Al Gore’s Army of Angry Polar Bears Are on the Move
Oct 4, 2011
Al Gore, the high priest of the anthropogenic global warming death cult, has been banging on for years now about those poor polar bears he says are disappearing. The reality is much different of course.
The bloody truth of the matter is that polar bears are breeding like rabbits and their numbers are booming, much to the dismay of people who fall within these beasts’ catchment areas.
Someone needs to tell Gore and his climate flock that this is no laughing matter- polar bear attacks are definitely on the rise.
There is an army of angry fury beasts on the move. Warning: if you see these bad boys larking around your local tundra or remote arctic outpost, do not attempt to pet them, talk to them, cuddle them, or feed them.
As a general rule, they do like to attack humans much in the same fashion that a cat enjoys taking sporting swipes with their paws at an injured innocent little bird or mouse. Pure sport, with the possibility of a meal at the end of playtime. Video nasty demonstrates our case in point:
Graphic video of a polar bear attack, bear is visibly angry and emotionally hurt by Al Gore.

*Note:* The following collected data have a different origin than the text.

(** * Account registration and login of the ATS backend (app.py)

    A shallow embedding of the two authentication handlers of [app.py],
    [register] and [login], of the [User] model they build, and of the
    [users] collection they talk to, followed by the properties the
    specification states about them.

    Reading notes on the source.
    - The statement at line 127 of [app.py] (a [logger.info] call) is indented
      one level deeper than its neighbours.  The handlers are read here with
      that statement at the level of the surrounding block.
    - Calls to [logger] neither raise nor touch the collection; they are left
      out of the embedding.
    - The [users] collection belongs to MongoDB.  It is embedded as the list
      of the documents it holds, in insertion order, with the two unique
      indexes created at start-up (lines 55-56) checked by [insert_one].
      What the driver and the server do with scalars and with lists of
      scalars is written out: a filter value matches a stored list through
      its elements, a unique index takes the elements of a list as its keys,
      an integer of more than eight bytes cannot be encoded.  What they do
      with any other value (a dictionary, which may be a query operator; a
      list inside a list) depends on key order and on versions; it is left
      to the world ([backend]), so that every statement holds whatever they
      do.  The collection is assumed reachable, and a string is taken to
      be text the driver encodes: driver time-outs and the limits on the
      size of a document are not modelled. *)

From Stdlib Require Import Ascii String.
From stdpp Require Import gmap strings list.
(** [RangeCheckImpl::Check]. *)
Definition RangeCheck (Dst Src : int_type) (value : Z) : RangeCheckResult :=
  match StaticRangeCheck Dst Src with
  | CONTAINS_RANGE => TYPE_VALID
  | OVERLAPS_RANGE =>
      match is_signed Dst, is_signed Src with
      | true, true => BASE_NUMERIC_RANGE_CHECK_RESULT
                        (value <=? static_cast Src (highest Dst))
                        (static_cast Src (lowest Dst) <=? value)
      | false, false => BASE_NUMERIC_RANGE_CHECK_RESULT
                          (value <=? static_cast Src (highest Dst)) true
      | true, false => if size_of Src <? size_of Dst then TYPE_VALID
                       else BASE_NUMERIC_RANGE_CHECK_RESULT
                              (value <=? static_cast Src (highest Dst)) true
      | false, true => if max_exponent Src <=? bits Dst
                       then BASE_NUMERIC_RANGE_CHECK_RESULT true (static_cast Src 0 <=? value)
                       else BASE_NUMERIC_RANGE_CHECK_RESULT
                              (value <=? static_cast Src (highest Dst))
                              (static_cast Src 0 <=? value)
      end
  end.

(** ** safe_conversions.h *)

Definition IsValueInRangeForNumericType (Dst Src : int_type) (value : Z) : bool :=
  match RangeCheck Dst Src value with TYPE_VALID => true | _ => false end.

Gore and the climate change Jonestown crowd will also tell you they can’t swim either, but they can. If the land-cruising mammal kingdom had an Olympic swimming event, Polar Bears would be taking more gold home than that infamously androgynous East German women’s team did through the ladder half of the 20th Century.
Climate change? Really. 2011 will be another record breaking winter with more snow and certainly many more cute and cuddly polar bears.
Look out Mr Gore, they’re coming for you, and they are pissed off that you wrote them off. Very, very upset indeed.